Atomic insights into fibril elongation: beyond dock-and-lock mechanisms

An amyloid fibril can grow for several micrometers in length while preserving the structure of its tips with atomic fidelity. This phenomenon, which determines the fate of almost all amyloid peptides in diseases like Alzheimer’s, is poorly understood. In particular, it remains unknown how sticky regions of the fibril surface affect the kinetics of growth and what are molecular forces enabling peptides to target the fibril tip with high fidelity. Here, we perform all-atom molecular dynamics simulations of the amphipathic Ac-(FKFE)₂-NH₂ peptide in explicit solvent to study the atomic mechanisms accounting for fibril growth.
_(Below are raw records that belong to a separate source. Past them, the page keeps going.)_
Lemma not_pending_delivered sid w : sid ∉ pending_sessions (outbox (db w)) -> all_delivered sid w.
Proof.
  intros Hno. apply List.Forall_forall. intros r Hr%list_elem_of_In.
  apply list_elem_of_filter in Hr as [Hs Hr]. destruct (delivered r) eqn:Hd; [done|].
  destruct Hno. apply pending_sessions_elem. by exists r.
Qed.

Lemma drainPending_delivery w : ledger_ok (db w) -> delivery_ok w ->
  wp (drainPending sql_fails mark_fails sink_outcome has_batch)
    (fun r w' => delivery_ok w' /\ ledger_ok (db w') /\
       map row_event (outbox (db w')) = map row_event (outbox (db w)) /\
       (r = Ok tt -> forall sid, all_delivered sid w')) w.
Proof.
  intros Hl Hok. unfold drainPending. wp_simpl.
  assert (forall w', db w' = db w -> sink w' = sink w -> delivery_ok w') as Hsame.
  { intros w' Hd Hs sid. unfold log_of. rewrite Hd, Hs. apply Hok. }
  apply wp_statement.
  { intros w1 Hd Hs. rewrite Hd. split_and!; auto; done. }
  intros w1 Hd Hs. wp_simpl.
  eapply wp_mono; [apply drain_each_delivery; [by rewrite Hd|by apply Hsame]|]. cbn beta.
  intros r w2 (H1 & H2 & H3 & H4 & H5). rewrite Hd in *. split_and!; try done.
  intros Hr sid. specialize (H5 Hr). rewrite List.Forall_forall in H5.
  destruct (decide (sid ∈ pending_sessions (outbox (db w)))) as [Hin|Hno].
  - by apply H5, list_elem_of_In.
  - apply H4, not_pending_delivered. by rewrite Hd.
Qed.

Lemma persist_delivery input w : ledger_ok (db w) -> delivery_ok w ->
  wp (persistBeforeExecution randomBytes date_now iso_now sql_fails mark_fails sink_outcome has_batch input)
    (fun r w' => delivery_ok w' /\ ledger_ok (db w') /\
       match r with
       | Ok ev => all_delivered (ai_sessionId input) w' /\
           exists d, appended (db w) d input ev /\ map row_event (outbox (db w')) = map row_event (outbox d)
       | Throw e => db w' = db w \/ exn_code e = Some AUDIT_UNAVAILABLE
       end) w.
Proof.
  intros Hl Hok. unfold persistBeforeExecution. wp_simpl.
  eapply wp_mono; [apply enqueue_spec|]. cbn beta. intros [ev|e] w1 [Hs Hr].
  2:{ rewrite Hr. split_and!; [|done|by left]. intros sid. unfold log_of. rewrite Hs, Hr. apply Hok. }
  assert (ev_sessionId ev = ai_sessionId input) as Hsid by (by destruct Hr as (?&?&_&_&_&?&_)).
  wp_simpl. rewrite Hsid. eapply wp_mono.
  { apply deliverSession_delivery; [by eapply appended_ledger|by eapply appended_delivery]. }
  cbn beta. intros [[]|e] w2 (H1 & H2 & H3 & H4 & H5); wp_simpl; split_and!; eauto.
Qed.

Abbreviation step := (audit_step randomBytes date_now iso_now sql_fails mark_fails sink_outcome has_batch).
Abbreviation run := (audit_run randomBytes date_now iso_now sql_fails mark_fails sink_outcome has_batch).
(** [complete]. [return this.invalidCompletion(...)] is not awaited: the
    [finally] block releases the lease before the audit of the mismatch is
    durable. *)
Definition complete (a : LocalToolAuthorization) (c : LocalCompletion) : eff W LocalToolResponse :=
  if bool_decide (lc_id c <> la_id a \/ lc_actionId c <> la_actionId a) then
    release_lease (la_lease a) ;;;
    invalidCompletion a "completion id does not match authorization"
  else
    try_finally
      (match lc_outcome c with
       | Failure ec msg dts =>
           event a "action.failed" (fun d => took_error (elapsed (la_startedAt a) d)
             (error_code_name ec, auditSafeErrorMessage msg)) ;;;
           ret (LocalError (la_id a) ec msg dts (Some (la_actionId a)))
       | Success result => complete_success a result
       end)
      (release_lease (la_lease a)).

(** ** The server (local-tool-server.ts) *)

(** [JSON.parse], and the identifier check of the completion schema. *)
Context (JSON_parse : string -> option json) (is_session_id : string -> bool).

(** What reading and parsing a frame can throw. *)
Inductive ReadError := RFrame (kind : FrameKind) (silent : bool) | RSchema.

Definition read_frame {T} (schema : json -> option T) (f : FrameOutcome) : T + ReadError :=
  match f with
  | FrameError kind silent => inr (RFrame kind silent)
  | Frame bytes =>
      match JSON_parse bytes with
      | None => inr (RFrame frame_malformed false)
      | Some j => match schema j with Some t => inl t | None => inr RSchema end
      end
  end.

Definition response_json (r : LocalToolResponse) : json :=
  match r with
  | LocalOk id result action d truncated =>
      JObj [("id", JStr id); ("ok", JBool true);
            ("body", JObj [("result", result);
              ("meta", JObj ([("actionId", JStr action); ("durationMs", JInt d)] ++
                 (if truncated then [("truncated", JBool true)] else [])))])]
  | LocalError id c m d action =>
      JObj [("id", JStr id); ("ok", JBool false);
            ("error", JObj ([("code", JStr (error_code_name c)); ("message", JStr m); ("details", JObj d)] ++
               optional "actionId" (JStr <$> action)))]
  end%string.

Definition fits (r : LocalToolResponse) : bool :=
  bool_decide (byteLength (stringify (response_json r)) <= BROKER_FRAME_MAX_BYTES)%Z.

(** [#end]: a response that does not fit a frame throws. *)
Definition end_socket (writable : bool) (r : LocalToolResponse) : eff W SocketEffect :=
  if negb writable then ret Destroyed
  else let! _ := lift (encodeBrokerFrame (stringify (response_json r))) in ret (Ended r).

(** [localError] *)
Definition localError (id : string) (e : exn) : LocalToolResponse :=
  let c := match e with
           | ECaisson c => c
           | EOther _ => {| code := INTERNAL; message := "local tool failed"; details := None |}
           end in
  LocalError id (code c) (message c) []
    (json_field "actionId" (from_option JObj JNull (details c)) ≫= json_string).

(** The second half of [#handle]: the guest holds an authorization. *)
Definition finish (a : LocalToolAuthorization) (second : FrameOutcome) (writable : bool) : eff W SocketEffect :=
  let invalid (silent : bool) :=
    let! response := invalidCompletion a "malformed local tool completion" in
    if silent then ret Destroyed else end_socket writable response in
  match read_frame (LocalCompletionRequestSchema is_session_id) second with
  | inr (RFrame frame_timeout _) =>
      abandon a "local tool completion timed out" ;;; ret Destroyed
  | inr (RFrame frame_closed _) =>
      abandon a "guest disconnected before local tool completion" ;;; ret Destroyed
  | inr (RFrame frame_malformed silent) => invalid silent
  | inr RSchema => invalid false
  | inl completion =>
      try_catch (let! response := complete a completion in end_socket writable response)
        (fun _ => invalid false)
  end.

(** [#handle]: the outcomes of the two reads and of the two writability tests
    are given; a throw is an unhandled rejection. *)
Definition serve (peer : TransportPeer) (first second : FrameOutcome) (writable1 writable2 : bool)
  : eff W (list SocketEffect) :=
  match read_frame LocalToolRequestSchema first with
  | inr (RFrame _ true) => ret [Destroyed]
  | inr _ =>
      let! e := end_socket writable1
        (localError "unknown" (caisson PARAMS_INVALID "invalid local tool request")) in
      ret [e]
  | inl request =>
      let! authorization := try_catch (let! a := authorize peer request in ret (inl a)) (fun e => ret (inr e)) in
      match authorization with
      | inr e => let! s := end_socket writable1 (localError (lt_id request) e) in ret [s]
      | inl a =>
          if negb writable1 then
            abandon a "guest disconnected after authorization" ;;; ret []
          else
            let! s := finish a second writable2 in ret [Wrote (la_actionId a); s]
      end
  end.

(** ** Specifications *)

(** The event [ev] is the event [kind] of the authorised operation. *)
Definition records (a : LocalToolAuthorization) (kind : string) (ev : StoredAuditEvent) : Prop :=
  ev_sessionId ev = id_sessionId (la_identity a) /\ actionId (ev_payload ev) = la_actionId a /\
  eventType (ev_payload ev) = kind /\ decision (ev_payload ev) = "allow"%string /\
  paramsHash (ev_payload ev) = sha256 (stringify (body_json (lt_body (la_request a)))).

Definition allowed_body (b : LocalToolBody) : Prop :=
  match b with ProcExec argv _ _ => assertAllowedExec argv = Ok tt | _ => True end.

(** What [authorize] established when it returns. *)
Definition authorized (peer : TransportPeer) (request : LocalToolRequest) (a : LocalToolAuthorization) : Prop :=
  la_request a = request /\ la_id a = lt_id request /\ allowed_body (lt_body request) /\
  exists n t bundle d,
    resolve (identities n) peer (date_now n) = Ok (la_identity a) /\
    evaluate opa_evaluate bundle (policyInput (la_identity a) request t) = Ok d /\
    pd_decision d = allow.

Definition is_denial (tr : list BrokerEffect) : Prop :=
  tr = [] \/ exists ev, tr = [EDurable ev] /\ eventType (ev_payload ev) = "action.denied"%string.

Lemma runs_nil (w w1 w2 : W) t : runs_to w w1 [] -> runs_to w1 w2 t -> runs_to w w2 t.
Proof. apply (runs_trans w w1 w2 [] t). Qed.

Lemma check_exec_spec identity action bundle request st (w : W) : aw_ok (w_audit w) ->
  wp (check_exec identity action bundle request st) (fun r w' => match r with
    | Ok _ => runs_to w w' [] /\ allowed_body (lt_body request)
    | Throw _ => exists tr, runs_to w w' tr /\ is_denial tr
    end) w.
Proof.
  intros Hok. unfold check_exec, allowed_body.
  destruct (lt_body request) as [| | | |argv cwd t|] eqn:Hb; wp_simpl; try (split; [by apply runs_refl|done]).
  destruct (assertAllowedExec argv) as [[]|e]; wp_simpl; [split; [by apply runs_refl|done]|].
  eapply wp_mono; [apply durably_spec; by apply runs_advance|]. intros [[]|e'] w1; cbn beta iota; wp_simpl.
  - intros (ev & n & H1 & Hs & Hp). exists [EDurable ev]. split; [by eapply runs_nil, H1; apply runs_advance|].
    right. exists ev. split; [done|]. by rewrite Hp.
  - intros H1. exists []. split; [by eapply runs_nil, H1; apply runs_advance|by left].
Qed.

Lemma authorize_admitted_spec identity action request st lease (w : W) : aw_ok (w_audit w) ->
  wp (authorize_admitted identity action request st lease) (fun r w' => exists tr, runs_to w w' tr /\
    match r with
    | Ok a => exists ev, tr = [EStarted ev] /\ records a "action.started" ev /\
        la_lease a = lease /\ la_identity a = identity /\ la_actionId a = action /\
        la_request a = request /\ la_id a = lt_id request /\ allowed_body (lt_body request) /\
        exists t bundle d, evaluate opa_evaluate bundle (policyInput identity request t) = Ok d /\
          pd_decision d = allow
    | Throw _ => is_denial tr
    end) w.
Proof.
  intros Hok. unfold authorize_admitted. wp_simpl. apply wp_on_loader. intros [b|e] l.
  2:{ exists []. split; [by apply runs_loader|by left]. }
  wp_simpl. assert (runs_to w (set_loader l w) []) as H0 by by apply runs_loader.
  eapply wp_mono; [apply check_exec_spec, H0|]. intros [[]|e] w1; cbn beta iota.
  2:{ intros (tr & H1 & Hd). exists tr. split; [by eapply runs_nil|done]. }
  intros [H1 Hallow]. wp_simpl. assert (runs_to w (advance w1) []) as H2.
  { eapply runs_nil; [exact H0|]. eapply runs_nil; [exact H1|]. apply runs_advance, H1. }
  destruct (evaluate _ _ _) as [d|e] eqn:Hev; wp_simpl.
  2:{ exists []. split; [done|by left]. }
  set (w2 := advance (advance w1)). assert (runs_to w w2 []) as H3
    by (eapply runs_nil; [exact H2|apply runs_advance, H2]).
  case_decide as Hd; wp_simpl.
  - eapply wp_mono; [apply before_spec, H3|]. intros [[]|e] w3; cbn beta iota; wp_simpl.
    + intros (ev & n & H4 & Hs & Hp). exists [EStarted ev]. split; [by eapply runs_nil|].
      exists ev. split_and!; try done; [|by eauto 6].
      unfold records. by rewrite Hs, Hp.
    + intros H4. exists []. split; [by eapply runs_nil|by left].
  - eapply wp_mono; [apply durably_spec, H3|]. intros [[]|e] w3; cbn beta iota; wp_simpl.
    + intros (ev & n & H4 & Hs & Hp). exists [EDurable ev]. split; [by eapply runs_nil|].
      right. exists ev. split; [done|]. by rewrite Hp.
    + intros H4. exists []. split; [by eapply runs_nil|by left].
Qed.

(** [authorize]: a lease is held exactly when an authorization is returned. *)
Lemma tool_authorize_spec peer request (w : W) : aw_ok (w_audit w) ->
  wp (authorize peer request) (fun r w' => exists tr, audits_to w w' tr /\
    match r with
    | Ok a => authorized peer request a /\ (exists ev, tr = [EStarted ev] /\ records a "action.started" ev) /\
        enter (id_sessionId (la_identity a)) (w_gate w) = (Some (la_lease a), w_gate w')
    | Throw _ => is_denial tr /\ gate_after (w_gate w) (w_gate w')
    end) w.
Proof.
  intros Hok. unfold authorize. wp_simpl.
  destruct (resolve _ _ _) as [identity|e] eqn:Hid.
  2:{ exists []. split; [by apply runs_audits; eapply runs_nil; apply runs_advance|]. split; by left. }
  wp_simpl. change (w_gate (advance (advance (advance w)))) with (w_gate w).
  set (w1 := set_gate (enter (id_sessionId identity) (w_gate w)).2 (advance (advance (advance w)))).
  assert (audits_to w w1 []) as H1.
  { apply audits_gate, runs_audits. eapply runs_nil; [by apply runs_advance|].
    eapply runs_nil; [by apply runs_advance|by apply runs_advance]. }
  destruct (enter (id_sessionId identity) (w_gate w)) as [[l|] g1] eqn:He; cbn [fst snd] in *; wp_simpl.
  - eapply wp_mono; [apply authorize_admitted_spec, H1|]. cbn beta.
    intros [a|e] w2 (tr & H2 & Ha); wp_simpl.
    + exists tr. split; [by eapply (audits_trans _ w1 _ []), runs_audits|].
      destruct Ha as (ev & Htr & Hrec & Hl & Hi & Hact & Hreq & Hlid & Hallow & t & b & d & Hev & Hd).
      split_and!.
      * split_and!; [done|done|done|]. rewrite Hi. by eauto 8.
      * by exists ev.
      * rewrite Hi, He, Hl. f_equal. by destruct H2 as [_ _ _ -> _ _].
    + unfold release_lease. wp_simpl. exists tr.
      split; [by apply audits_gate; eapply (audits_trans _ w1 _ []), runs_audits|].
      split; [done|]. right. exists (id_sessionId identity). rewrite He. cbn.
      by destruct H2 as [_ _ _ -> _ _].
  - set (w2 := advance w1). assert (audits_to w w2 []) as H2
      by (eapply (audits_trans _ w1 _ [] []); [done|apply runs_audits, runs_advance, H1]).
    eapply wp_mono; [apply durably_spec, H2|]. intros [[]|e] w3; cbn beta iota; wp_simpl.
    + intros (ev & n & H3 & Hs & Hp). exists [EDurable ev].
      split; [by eapply (audits_trans _ w2 _ []), runs_audits|]. split.
      * right. exists ev. split; [done|]. by rewrite Hp.
      * right. exists (id_sessionId identity). rewrite He. by destruct H3 as [_ _ _ -> _ _].
    + intros H3. exists []. split; [by eapply (audits_trans _ w2 _ [] []), runs_audits|].
      split; [by left|]. right. exists (id_sessionId identity). rewrite He.
      by destruct H3 as [_ _ _ -> _ _].
Qed.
In these large-scale simulations, peptides are attracted to either non-polar regions at the surface of a pre-formed fibril or to the tip of this fibril. When the peptide binds to the fibril tip, it remains bound for several microseconds, never detaching from it during the simulation. However, with increasing temperature, peptides desorb more promptly from non-polar regions of the fibril surface. At high temperatures, these detached peptides always end up locked onto the fibril tip in less than one μs. In simulations performed with several peptides (conc. ~ 19 mM), peptides accumulate at non-polar regions of the fibril surface, where they nucleate new fibrils. The latter phenomena, known as secondary nucleation, gives rise to fibrils that tend to grow perpendicularly to the pre-formed fibril. A detailed description of the pathways and forces driving these phenomena will be discussed in this presentation.